[SOURCE DATA Boundary: Start]

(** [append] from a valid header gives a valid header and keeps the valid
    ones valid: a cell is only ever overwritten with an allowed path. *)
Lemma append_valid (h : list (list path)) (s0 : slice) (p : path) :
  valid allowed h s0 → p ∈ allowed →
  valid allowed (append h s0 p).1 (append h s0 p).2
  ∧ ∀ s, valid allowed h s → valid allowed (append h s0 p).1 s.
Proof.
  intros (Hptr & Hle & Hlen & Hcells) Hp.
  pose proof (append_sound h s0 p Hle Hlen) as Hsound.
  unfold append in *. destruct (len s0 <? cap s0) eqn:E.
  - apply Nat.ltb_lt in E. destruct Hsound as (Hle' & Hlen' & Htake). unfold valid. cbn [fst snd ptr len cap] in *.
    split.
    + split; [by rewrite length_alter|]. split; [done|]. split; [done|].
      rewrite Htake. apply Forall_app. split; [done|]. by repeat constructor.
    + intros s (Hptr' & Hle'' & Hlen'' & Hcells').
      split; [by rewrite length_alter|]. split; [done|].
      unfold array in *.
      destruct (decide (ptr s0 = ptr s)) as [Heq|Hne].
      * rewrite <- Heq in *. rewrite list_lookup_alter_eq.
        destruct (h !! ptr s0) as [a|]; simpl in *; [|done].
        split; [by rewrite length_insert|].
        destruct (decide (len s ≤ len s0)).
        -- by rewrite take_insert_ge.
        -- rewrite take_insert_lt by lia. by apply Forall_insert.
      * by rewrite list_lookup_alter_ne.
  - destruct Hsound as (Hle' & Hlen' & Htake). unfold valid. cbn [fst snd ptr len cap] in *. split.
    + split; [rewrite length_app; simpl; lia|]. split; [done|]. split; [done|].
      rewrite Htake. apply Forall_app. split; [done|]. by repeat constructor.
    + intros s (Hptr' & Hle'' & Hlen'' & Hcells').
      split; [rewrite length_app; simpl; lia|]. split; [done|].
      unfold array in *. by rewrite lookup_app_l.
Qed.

[SOURCE DATA Boundary: End]

Beginning with the very first line of the material, please return exactly each line down to and including the one with "length_alter|]. split; [done|]. split; [done|].".

▶ ANSWER SPACE:
(** [append] from a valid header gives a valid header and keeps the valid
    ones valid: a cell is only ever overwritten with an allowed path. *)
Lemma append_valid (h : list (list path)) (s0 : slice) (p : path) :
  valid allowed h s0 → p ∈ allowed →
  valid allowed (append h s0 p).1 (append h s0 p).2
  ∧ ∀ s, valid allowed h s → valid allowed (append h s0 p).1 s.
Proof.
  intros (Hptr & Hle & Hlen & Hcells) Hp.
  pose proof (append_sound h s0 p Hle Hlen) as Hsound.
  unfold append in *. destruct (len s0 <? cap s0) eqn:E.
  - apply Nat.ltb_lt in E. destruct Hsound as (Hle' & Hlen' & Htake). unfold valid. cbn [fst snd ptr len cap] in *.
    split.
    + split; [by rewrite length_alter|]. split; [done|]. split; [done|].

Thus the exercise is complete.